Items from a data source
########
(** Where a valid segment lies. *)
Record seg_layout (ph : Elf32_Phdr) : Prop := {
  sl_read : 0 <= seg_read ph <= 4096 * seg_pages ph;
  sl_pages : 0 < seg_pages ph;
  sl_end : seg_start ph + 4096 * seg_pages ph <= PHYS_BASE;
  sl_start : seg_start ph mod PGSIZE = 0 ∧ 0 <= seg_start ph;
  sl_ofs : is_s32 (seg_ofs ph) ∧ seg_ofs ph mod 4096 = 0 ∧ 0 <= seg_ofs ph
}.
Lemma valid_layout ph file : phdr_u32 ph → length_of file < 2147483648 → validate_segment ph file = true → seg_layout ph.
Proof.
  intros Hu Hlen Hv. destruct (validate_segment_spec ph file Hu Hv) as (Ho & Hin & Hfm & Hm & Hlo & Hhi).
  destruct Hu as [Uo Uv Uf Um]. unfold is_u32, PGSIZE, PHYS_BASE in *. split.
  - unfold seg_read, seg_pages. destruct (Z.ltb_spec 0 (p_filesz ph)); Z.to_euclidean_division_equations; lia.
  - unfold seg_pages. Z.to_euclidean_division_equations; lia.
  - unfold seg_start, seg_pages, PHYS_BASE. Z.to_euclidean_division_equations; lia.
  - unfold seg_start, PGSIZE. Z.to_euclidean_division_equations; lia.
  - unfold seg_ofs, is_s32. Z.to_euclidean_division_equations; lia.
Qed.
(** A valid segment passes the assertions of [load_segment]. *)
Lemma load_phdr_loop buckets budget f file ph t :
  phdr_u32 ph → length_of file < 2147483648 → validate_segment ph file = true →
  load_phdr buckets budget f file ph t =
  segment_loop (S (Z.to_nat (seg_pages ph))) buckets budget f (seg_ofs ph) (seg_start ph) (seg_read ph)
    (4096 * seg_pages ph - seg_read ph) (has (p_flags ph) PF_W) t.
Proof.
  intros Hu Hlen Hv. destruct (valid_layout ph file Hu Hlen Hv) as [Hr Hp Hend [Hal Hs0] (Hos & Hoa & Ho0)].
  destruct (validate_segment_spec ph file Hu Hv) as (Ho & Hin & Hfm & Hm & Hlo & Hhi).
  destruct Hu as [Uo Uv Uf Um]. unfold load_phdr. rewrite Hv. cbv zeta.
  fold (pg_round_down (p_offset ph)) (pg_round_down (p_vaddr ph)) (pg_ofs (p_vaddr ph)).
  rewrite !pg_round_down_sub, pg_ofs_mod by done. fold (seg_ofs ph) (seg_start ph).
  unfold is_u32, PGSIZE, PHYS_BASE in *.
  assert (ROUND_UP (u32 (p_vaddr ph mod 4096 + p_memsz ph)) 4096 = 4096 * seg_pages ph) as Er.
  { pose proof (Z.mod_pos_bound (p_vaddr ph) 4096 ltac:(lia)). unfold ROUND_UP, seg_pages.
    rewrite u32_sub_l, (u32_small (p_vaddr ph mod 4096 + p_memsz ph)), (u32_small (_ - 1)) by lia.
    rewrite u32_small by (Z.to_euclidean_division_equations; lia). Z.to_euclidean_division_equations; lia. }
  assert ((if 0 <? p_filesz ph then
      (u32 (p_vaddr ph mod 4096 + p_filesz ph), u32 (ROUND_UP (u32 (p_vaddr ph mod 4096 + p_memsz ph)) 4096 - u32 (p_vaddr ph mod 4096 + p_filesz ph)))
    else (0, ROUND_UP (u32 (p_vaddr ph mod 4096 + p_memsz ph)) 4096)) =
    (seg_read ph, 4096 * seg_pages ph - seg_read ph)) as ->.
  { rewrite Er. unfold seg_read. pose proof (Z.mod_pos_bound (p_vaddr ph) 4096 ltac:(lia)).
    unfold seg_read in Hr. destruct (Z.ltb_spec 0 (p_filesz ph)); [|by rewrite Z.sub_0_r].
    rewrite (u32_small (p_vaddr ph mod 4096 + p_filesz ph)), u32_small by lia. done. }
  cbv iota beta. unfold load_segment, PGSIZE. rewrite (s32_small (seg_ofs ph)) by (unfold is_s32 in Hos; lia).
  replace (seg_read ph + (4096 * seg_pages ph - seg_read ph)) with (seg_pages ph * 4096) by lia.
  rewrite !assert_true; [|apply Z.eqb_eq..].
  2:{ rewrite Z.rem_mod_nonneg by lia. done. }
  2:{ by rewrite pg_ofs_mod. }
  2:{ rewrite u32_small by lia. apply Z.mod_mul. lia. }
  unfold segment_fuel, PGSIZE. replace (seg_read ph + (4096 * seg_pages ph - seg_read ph)) with (seg_pages ph * 4096) by lia.
  rewrite Z.div_mul by lia. done.
Qed.

Lemma load_phdr_spec budget f file ph t :
  phdr_u32 ph → length_of file < 2147483648 → validate_segment ph file = true →
  if (Z.to_nat (seg_pages ph) <=? budget)%nat then
    ∃ t', load_phdr true budget f file ph t = Ok (Some ((budget - Z.to_nat (seg_pages ph))%nat, t')) ∧
      ∀ va, t' !! va = if in_segment (seg_start ph) (seg_pages ph) va
        then Some (seg_page f (seg_ofs ph) (seg_start ph) (seg_read ph) va (has (p_flags ph) PF_W)) else t !! va
  else load_phdr true budget f file ph t = Ok None.
Proof.
  intros Hu Hlen Hv. destruct (valid_layout ph file Hu Hlen Hv) as [Hr Hp Hend [Hal Hs0] (Hos & _)].
  rewrite load_phdr_loop by done.
  pose proof (segment_loop_spec (Z.to_nat (seg_pages ph)) (S (Z.to_nat (seg_pages ph)))
    budget f (seg_ofs ph) (seg_start ph) (seg_read ph) (4096 * seg_pages ph - seg_read ph) (has (p_flags ph) PF_W) t) as H.
  rewrite Z2Nat.id in H by lia. apply H; unfold PGSIZE; try done; lia.
Qed.

Lemma u32_page_offset a b i : b mod 4096 = 0 → 0 <= i < 4096 → a = b + i → u32 b + i = u32 a.
Proof. intros Hb Hi ->. unfold u32. Z.to_euclidean_division_equations; lia. Qed.

(** Where the bytes of a loaded segment come from. *)
Lemma seg_page_source f ph va w : p_offset ph mod 4096 = p_vaddr ph mod 4096 → is_u32 (p_vaddr ph) →
  0 <= p_offset ph → 0 <= p_filesz ph → p_vaddr ph <= va →
  let p := seg_page f (seg_ofs ph) (seg_start ph) (seg_read ph) (va - va mod PGSIZE) w in
  (if va - load_vaddr p <? load_read_bytes p then FromFile (load_filepos p + (va - load_vaddr p)) else Zero) =
  if va <? p_vaddr ph + p_filesz ph then FromFile (u32 (p_offset ph + (va - p_vaddr ph))) else Zero.
Proof.
  intros Ho Hv H0 Hf Hva. unfold seg_page, file_page, PGSIZE, is_u32 in *.
  cbn [load_vaddr load_read_bytes load_filepos].
  assert (0 <= seg_ofs ph ∧ seg_start ph <= va - va mod 4096) as [Hofs Hst].
  { unfold seg_ofs, seg_start. Z.to_euclidean_division_equations; lia. }
  pose proof (Z.mod_pos_bound va 4096 ltac:(lia)) as Hm.
  assert (seg_ofs ph - seg_start ph = p_offset ph - p_vaddr ph) as Hd by (unfold seg_ofs, seg_start; lia).
  set (d := va - va mod 4096 - seg_start ph) in *.
  assert (va - (va - va mod 4096) = va - seg_start ph - d) as -> by lia.
  unfold seg_read. destruct (Z.ltb_spec 0 (p_filesz ph)) as [Hpos|Hpos].
  - assert (p_vaddr ph mod 4096 + p_filesz ph = p_vaddr ph + p_filesz ph - seg_start ph) as -> by (unfold seg_start; lia).
    destruct (Z.ltb_spec va (p_vaddr ph + p_filesz ph)), (Z.ltb_spec (va - seg_start ph - d)
      (Z.max 0 (Z.min 4096 (p_vaddr ph + p_filesz ph - seg_start ph - d)))); try lia; [|done].
    rewrite Z.min_r by lia. f_equal. apply (u32_page_offset _ (seg_ofs ph + d)); [|lia..].
    unfold d, seg_start, seg_ofs. Z.to_euclidean_division_equations; lia.
  - destruct (Z.ltb_spec va (p_vaddr ph + p_filesz ph)); [lia|].
    destruct (Z.ltb_spec (va - seg_start ph - d) (Z.max 0 (Z.min 4096 (0 - d)))); [lia|done].
Qed.

(** A page that [load_segment] enters, apart from its place in the file. *)
Definition user_page (va : Z) (p : page) : Prop :=
  load_vaddr p = va ∧ va mod PGSIZE = 0 ∧ PGSIZE <= va < PHYS_BASE ∧
  0 <= load_read_bytes p <= PGSIZE ∧ load_read_bytes p + load_zero_bytes p = PGSIZE ∧ swap_outed p = false.
Definition user_pages (t : spages) : Prop := ∀ va p, t !! va = Some p → user_page va p.

Lemma load_phdr_total budget f file ph t : phdr_u32 ph → length_of file < 2147483648 → user_pages t →
  load_phdr true budget f file ph t = Ok None ∨
  ∃ b' t', load_phdr true budget f file ph t = Ok (Some (b', t')) ∧ user_pages t'.
Proof.
  intros Hu Hl Ht. destruct (validate_segment ph file) eqn:Hv; [|left; unfold load_phdr; by rewrite Hv].
  pose proof (load_phdr_spec budget f file ph t Hu Hl Hv) as H. destruct (_ <=? budget)%nat; [|by left].
  destruct H as (t' & E & Ht'). right. eexists _, t'. split; [done|]. intros va p. rewrite Ht'.
  destruct (in_segment _ _ va) eqn:Hin; [|apply Ht]. intros [= <-].
  destruct (validate_segment_spec ph file Hu Hv) as (_ & _ & _ & _ & Hlo & Hhi).
  unfold in_segment in Hin. apply andb_prop in Hin as [[H1%Z.leb_le H2%Z.ltb_lt]%andb_prop H3%Z.eqb_eq].
  unfold user_page, seg_page, file_page, PGSIZE, PHYS_BASE, seg_start, seg_pages in *. cbn.
  splits; try done; Z.to_euclidean_division_equations; lia.
Qed.

Lemma phdr_loop_total n budget f file ofs t :
  Forall is_u8 file → length_of file < 2147483648 → user_pages t →
  phdr_loop n true budget f file ofs t = Ok None ∨
  ∃ b' t', phdr_loop n true budget f file ofs t = Ok (Some (b', t')) ∧ user_pages t'.
Proof.
  intros Hb Hl. revert budget ofs t. induction n as [|n IH]; intros budget ofs t Ht; cbn [phdr_loop]; [right; eauto|].
  destruct (_ || _); [by left|]. destruct (negb _); [by left|]. cbv zeta.
  set (ph := phdr_of _). assert (phdr_u32 ph) as Hu by (apply phdr_of_u32, Forall_take, Forall_drop, Hb).
  destruct (_ || _); [by left|]. destruct (p_type ph =? PT_LOAD); [|by apply IH].
  destruct (load_phdr_total budget f file ph t Hu Hl Ht) as [->|(b' & t' & -> & Ht')]; [by left|]. cbn. by apply IH.
Qed.

(** When [hash_init] failed, the first page of a segment makes [load] go through
    a null pointer. *)
Lemma load_phdr_no_buckets budget f file ph t :
  phdr_u32 ph → length_of file < 2147483648 → validate_segment ph file = true →
  load_phdr false (S budget) f file ph t = Err WildAccess.
Proof.
  intros Hu Hl Hv. rewrite load_phdr_loop by done. destruct (valid_layout ph file Hu Hl Hv) as [Hr Hp _ _ _].
  cbn [segment_loop]. by destruct (Z.ltb_spec 0 (seg_read ph)), (Z.ltb_spec 0 (4096 * seg_pages ph - seg_read ph)); try lia.
Qed.

(** C10: the loader against any executable whatsoever, well-formed or hostile,
    once [hash_init] has made the page table: it returns (no assertion fails, no
    loop runs on), and a page table it accepts holds only page-aligned pages of
    the user address space above page 0.  For a segment that passes
    [validate_segment], [load] maps all its pages if there is memory for them and
    refuses it otherwise; afterwards each byte of the segment comes from its place
    in the file, modulo 2^32, or is zero past [p_filesz], and the pages outside
    the segment are as they were.  A place in a file is below 2^31, so that the
    remainder matters only for bytes past the end of the file, which
    [validate_segment] lets a header ask for.  If [hash_init] failed, a valid
    segment is a wild access. *)
Theorem executable_loaded file f : Forall is_u8 file → length_of file < 2147483648 →
  (∀ budget, load true budget f file = Ok None ∨
     ∃ entry t, load true budget f file = Ok (Some (entry, t)) ∧ user_pages t) ∧
  ∀ budget ph t, phdr_u32 ph → validate_segment ph file = true →
     (if (Z.to_nat (seg_pages ph) <=? budget)%nat then
       ∃ t', load_phdr true budget f file ph t = Ok (Some ((budget - Z.to_nat (seg_pages ph))%nat, t')) ∧
         (∀ a, p_vaddr ph <= a < p_vaddr ph + p_memsz ph →
            source_of t' a =
            Some (if a <? p_vaddr ph + p_filesz ph then FromFile (u32 (p_offset ph + (a - p_vaddr ph))) else Zero)) ∧
         (∀ va, in_segment (seg_start ph) (seg_pages ph) va = false → t' !! va = t !! va)
     else load_phdr true budget f file ph t = Ok None) ∧
     load_phdr false (S budget) f file ph t = Err WildAccess.
Proof.
  intros Hb Hl. split.
  - intros budget. unfold load. destruct (negb _); [by left|]. cbv zeta. destruct (negb _); [by left|].
    destruct (phdr_loop_total (Z.to_nat (e_phnum (ehdr_of (read_at file 0 sizeof_Ehdr)))) budget f file
      (s32 (e_phoff (ehdr_of (read_at file 0 sizeof_Ehdr)))) ∅ Hb Hl) as [->|(b' & t' & -> & Ht')]; [done|by left|].
    right. cbn. eauto.
  - intros budget ph t Hu Hv. split; [|by apply load_phdr_no_buckets]. pose proof (load_phdr_spec budget f file ph t Hu Hl Hv) as H.
    destruct (_ <=? budget)%nat; [|done]. destruct H as (t' & E & Ht'). exists t'. split; [done|].
    destruct (validate_segment_spec ph file Hu Hv) as (Ho & _ & Hfm & _). destruct Hu as [Uo Uv Uf Um].
    split; [|intros va Hva; by rewrite Ht', Hva].
    intros a Ha. unfold source_of. rewrite Ht'.
    assert (in_segment (seg_start ph) (seg_pages ph) (a - a mod PGSIZE) = true) as ->.
    { unfold in_segment, seg_start, seg_pages, PGSIZE. rewrite !andb_true_iff, Z.leb_le, Z.ltb_lt, Z.eqb_eq.
      Z.to_euclidean_division_equations; lia. }
    cbn [fmap option_fmap option_map]. f_equal. apply seg_page_source; (done || unfold is_u32 in *; lia).
Qed.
########
§ **Exercise requirements**:
Print the lines above from the one with "by rewrite pg_ofs_mod." through the one with "Lemma load_phdr_spec budget", both included, exactly as written and nothing more.

§ **Result of the task**:
  2:{ by rewrite pg_ofs_mod. }
  2:{ rewrite u32_small by lia. apply Z.mod_mul. lia. }
  unfold segment_fuel, PGSIZE. replace (seg_read ph + (4096 * seg_pages ph - seg_read ph)) with (seg_pages ph * 4096) by lia.
  rewrite Z.div_mul by lia. done.
Qed.

Lemma load_phdr_spec budget f file ph t :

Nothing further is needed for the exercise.